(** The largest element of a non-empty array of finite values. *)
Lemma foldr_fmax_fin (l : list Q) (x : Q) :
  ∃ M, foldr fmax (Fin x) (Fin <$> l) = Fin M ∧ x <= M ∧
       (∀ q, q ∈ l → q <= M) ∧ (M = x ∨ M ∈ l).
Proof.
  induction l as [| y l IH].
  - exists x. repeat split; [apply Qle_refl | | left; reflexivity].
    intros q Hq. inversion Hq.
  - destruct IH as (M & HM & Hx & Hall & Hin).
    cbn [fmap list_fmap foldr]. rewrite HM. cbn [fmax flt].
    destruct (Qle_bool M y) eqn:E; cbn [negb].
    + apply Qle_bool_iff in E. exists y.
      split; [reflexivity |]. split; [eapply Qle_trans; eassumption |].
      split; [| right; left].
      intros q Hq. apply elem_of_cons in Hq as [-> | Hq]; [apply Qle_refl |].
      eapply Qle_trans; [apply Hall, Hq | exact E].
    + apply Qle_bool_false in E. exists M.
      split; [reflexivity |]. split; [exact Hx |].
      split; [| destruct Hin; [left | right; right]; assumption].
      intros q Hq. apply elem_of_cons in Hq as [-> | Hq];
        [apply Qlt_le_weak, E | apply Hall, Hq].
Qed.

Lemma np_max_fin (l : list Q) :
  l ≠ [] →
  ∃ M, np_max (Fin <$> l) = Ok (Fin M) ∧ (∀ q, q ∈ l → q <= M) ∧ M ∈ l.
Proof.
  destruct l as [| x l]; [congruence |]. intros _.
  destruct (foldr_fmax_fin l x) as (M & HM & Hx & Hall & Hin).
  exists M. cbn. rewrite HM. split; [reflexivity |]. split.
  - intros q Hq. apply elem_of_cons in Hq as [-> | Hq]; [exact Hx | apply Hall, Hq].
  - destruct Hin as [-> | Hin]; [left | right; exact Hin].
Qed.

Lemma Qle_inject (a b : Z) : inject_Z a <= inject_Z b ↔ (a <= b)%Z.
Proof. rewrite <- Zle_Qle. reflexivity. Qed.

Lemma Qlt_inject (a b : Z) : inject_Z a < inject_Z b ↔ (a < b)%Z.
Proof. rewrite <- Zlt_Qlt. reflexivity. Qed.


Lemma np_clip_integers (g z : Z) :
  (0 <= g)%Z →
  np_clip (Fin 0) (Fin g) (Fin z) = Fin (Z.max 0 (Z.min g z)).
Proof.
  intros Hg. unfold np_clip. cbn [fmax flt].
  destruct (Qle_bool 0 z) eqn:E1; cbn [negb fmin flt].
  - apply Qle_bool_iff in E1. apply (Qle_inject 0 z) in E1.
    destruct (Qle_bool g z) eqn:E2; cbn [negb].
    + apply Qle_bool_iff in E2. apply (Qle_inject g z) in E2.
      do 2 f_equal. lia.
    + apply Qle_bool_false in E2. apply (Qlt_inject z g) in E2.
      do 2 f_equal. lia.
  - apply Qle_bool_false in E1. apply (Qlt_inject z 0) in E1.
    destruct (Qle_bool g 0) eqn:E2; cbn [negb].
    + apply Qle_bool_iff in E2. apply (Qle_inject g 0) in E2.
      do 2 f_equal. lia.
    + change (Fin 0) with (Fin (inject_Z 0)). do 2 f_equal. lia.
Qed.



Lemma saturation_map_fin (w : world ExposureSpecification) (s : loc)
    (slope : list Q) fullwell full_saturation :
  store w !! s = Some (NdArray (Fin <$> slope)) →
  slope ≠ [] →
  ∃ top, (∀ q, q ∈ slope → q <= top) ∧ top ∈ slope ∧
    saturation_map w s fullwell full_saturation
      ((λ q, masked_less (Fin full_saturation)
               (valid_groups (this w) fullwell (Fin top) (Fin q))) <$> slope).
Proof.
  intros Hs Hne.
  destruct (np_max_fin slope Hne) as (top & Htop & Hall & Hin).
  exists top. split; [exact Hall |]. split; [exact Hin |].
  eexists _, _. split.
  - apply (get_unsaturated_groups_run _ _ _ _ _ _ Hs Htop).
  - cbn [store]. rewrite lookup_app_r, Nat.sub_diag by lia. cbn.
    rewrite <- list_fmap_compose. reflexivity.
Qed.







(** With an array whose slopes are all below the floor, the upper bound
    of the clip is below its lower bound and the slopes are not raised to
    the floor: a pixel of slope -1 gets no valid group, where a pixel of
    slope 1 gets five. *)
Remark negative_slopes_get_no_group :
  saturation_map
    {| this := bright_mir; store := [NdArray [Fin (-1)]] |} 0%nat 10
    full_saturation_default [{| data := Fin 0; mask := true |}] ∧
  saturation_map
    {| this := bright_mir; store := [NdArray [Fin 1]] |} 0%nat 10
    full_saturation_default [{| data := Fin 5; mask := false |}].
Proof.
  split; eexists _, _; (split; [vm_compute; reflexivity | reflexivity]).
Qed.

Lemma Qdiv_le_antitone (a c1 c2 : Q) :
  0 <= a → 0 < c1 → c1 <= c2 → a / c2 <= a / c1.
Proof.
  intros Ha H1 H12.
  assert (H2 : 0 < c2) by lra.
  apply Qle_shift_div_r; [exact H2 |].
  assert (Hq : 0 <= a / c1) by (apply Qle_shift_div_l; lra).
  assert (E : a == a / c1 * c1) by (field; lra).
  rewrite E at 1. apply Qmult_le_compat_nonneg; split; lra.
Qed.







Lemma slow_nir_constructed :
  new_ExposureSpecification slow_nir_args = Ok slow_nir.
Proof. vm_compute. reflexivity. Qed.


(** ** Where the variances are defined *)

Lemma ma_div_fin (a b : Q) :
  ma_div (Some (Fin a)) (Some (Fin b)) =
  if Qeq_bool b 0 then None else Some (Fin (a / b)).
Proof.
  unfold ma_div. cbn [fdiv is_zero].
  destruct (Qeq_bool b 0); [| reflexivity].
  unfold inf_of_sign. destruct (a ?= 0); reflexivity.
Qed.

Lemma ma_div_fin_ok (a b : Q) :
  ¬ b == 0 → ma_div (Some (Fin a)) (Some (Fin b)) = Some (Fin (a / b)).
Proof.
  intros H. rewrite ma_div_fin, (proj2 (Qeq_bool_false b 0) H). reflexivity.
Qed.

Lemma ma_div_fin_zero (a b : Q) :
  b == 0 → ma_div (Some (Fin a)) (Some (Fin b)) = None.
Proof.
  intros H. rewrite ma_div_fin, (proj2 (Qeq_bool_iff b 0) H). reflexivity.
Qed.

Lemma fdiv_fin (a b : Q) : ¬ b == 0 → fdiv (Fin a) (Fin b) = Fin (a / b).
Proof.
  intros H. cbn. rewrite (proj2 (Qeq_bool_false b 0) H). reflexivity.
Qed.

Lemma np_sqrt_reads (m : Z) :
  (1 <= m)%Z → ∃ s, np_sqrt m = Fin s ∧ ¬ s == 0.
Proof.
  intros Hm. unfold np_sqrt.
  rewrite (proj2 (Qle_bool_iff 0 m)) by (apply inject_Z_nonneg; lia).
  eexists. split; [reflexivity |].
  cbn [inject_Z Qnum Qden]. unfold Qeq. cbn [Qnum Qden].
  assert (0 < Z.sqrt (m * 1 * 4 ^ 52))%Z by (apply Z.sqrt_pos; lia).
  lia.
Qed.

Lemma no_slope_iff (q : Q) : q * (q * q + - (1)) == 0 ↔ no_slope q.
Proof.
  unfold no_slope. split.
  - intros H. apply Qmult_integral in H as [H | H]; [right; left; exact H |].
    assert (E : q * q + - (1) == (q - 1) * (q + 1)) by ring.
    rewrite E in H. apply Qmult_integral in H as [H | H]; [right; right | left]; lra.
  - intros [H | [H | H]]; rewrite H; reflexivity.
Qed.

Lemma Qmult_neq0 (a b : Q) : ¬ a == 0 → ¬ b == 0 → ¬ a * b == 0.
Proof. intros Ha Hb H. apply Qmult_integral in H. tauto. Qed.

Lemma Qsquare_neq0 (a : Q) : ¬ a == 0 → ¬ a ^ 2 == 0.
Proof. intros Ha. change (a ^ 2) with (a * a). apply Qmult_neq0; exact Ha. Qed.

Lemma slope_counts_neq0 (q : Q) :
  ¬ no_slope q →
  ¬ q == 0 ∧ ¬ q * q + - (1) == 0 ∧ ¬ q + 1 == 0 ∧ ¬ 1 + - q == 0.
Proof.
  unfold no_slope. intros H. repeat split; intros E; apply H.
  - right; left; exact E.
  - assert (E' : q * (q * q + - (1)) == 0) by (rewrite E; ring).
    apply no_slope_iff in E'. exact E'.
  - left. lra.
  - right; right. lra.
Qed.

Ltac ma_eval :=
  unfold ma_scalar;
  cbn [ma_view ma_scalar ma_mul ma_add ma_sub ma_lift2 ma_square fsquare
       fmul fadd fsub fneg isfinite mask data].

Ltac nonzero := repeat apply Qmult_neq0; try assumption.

==

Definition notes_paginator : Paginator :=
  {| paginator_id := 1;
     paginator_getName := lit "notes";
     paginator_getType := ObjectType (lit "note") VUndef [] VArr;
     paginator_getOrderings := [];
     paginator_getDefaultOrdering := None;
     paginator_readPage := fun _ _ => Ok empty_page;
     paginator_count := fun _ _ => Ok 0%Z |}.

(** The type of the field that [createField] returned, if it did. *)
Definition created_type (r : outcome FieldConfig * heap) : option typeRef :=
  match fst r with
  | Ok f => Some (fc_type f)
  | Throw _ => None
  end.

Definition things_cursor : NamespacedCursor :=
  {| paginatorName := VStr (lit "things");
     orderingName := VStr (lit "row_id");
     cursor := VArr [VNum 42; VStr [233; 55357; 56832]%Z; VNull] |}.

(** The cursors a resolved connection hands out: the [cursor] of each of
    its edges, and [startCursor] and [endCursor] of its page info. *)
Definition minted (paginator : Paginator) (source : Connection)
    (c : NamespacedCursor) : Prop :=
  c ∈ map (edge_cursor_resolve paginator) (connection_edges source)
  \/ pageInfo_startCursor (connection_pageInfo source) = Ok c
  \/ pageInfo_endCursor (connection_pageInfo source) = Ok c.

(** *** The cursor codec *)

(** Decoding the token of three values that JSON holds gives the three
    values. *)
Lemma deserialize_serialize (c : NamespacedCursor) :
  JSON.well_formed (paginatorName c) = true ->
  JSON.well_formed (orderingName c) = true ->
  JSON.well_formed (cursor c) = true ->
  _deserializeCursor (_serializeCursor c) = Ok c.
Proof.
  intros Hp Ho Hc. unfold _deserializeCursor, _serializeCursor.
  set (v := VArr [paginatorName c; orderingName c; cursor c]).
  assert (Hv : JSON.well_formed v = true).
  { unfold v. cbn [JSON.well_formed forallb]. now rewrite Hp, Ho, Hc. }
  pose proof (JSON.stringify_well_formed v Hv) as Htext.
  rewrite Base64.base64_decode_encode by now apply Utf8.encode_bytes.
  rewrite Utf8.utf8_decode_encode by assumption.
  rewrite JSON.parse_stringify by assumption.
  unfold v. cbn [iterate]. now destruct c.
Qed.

• **WORK REQUIRED**
Write out only the lines that run from the line containing "(** The largest" through the line containing "- exists x.", both included, exactly as they appear above.

• **ANSWER**
(** The largest element of a non-empty array of finite values. *)
Lemma foldr_fmax_fin (l : list Q) (x : Q) :
  ∃ M, foldr fmax (Fin x) (Fin <$> l) = Fin M ∧ x <= M ∧
       (∀ q, q ∈ l → q <= M) ∧ (M = x ∨ M ∈ l).
Proof.
  induction l as [| y l IH].
  - exists x. repeat split; [apply Qle_refl | | left; reflexivity].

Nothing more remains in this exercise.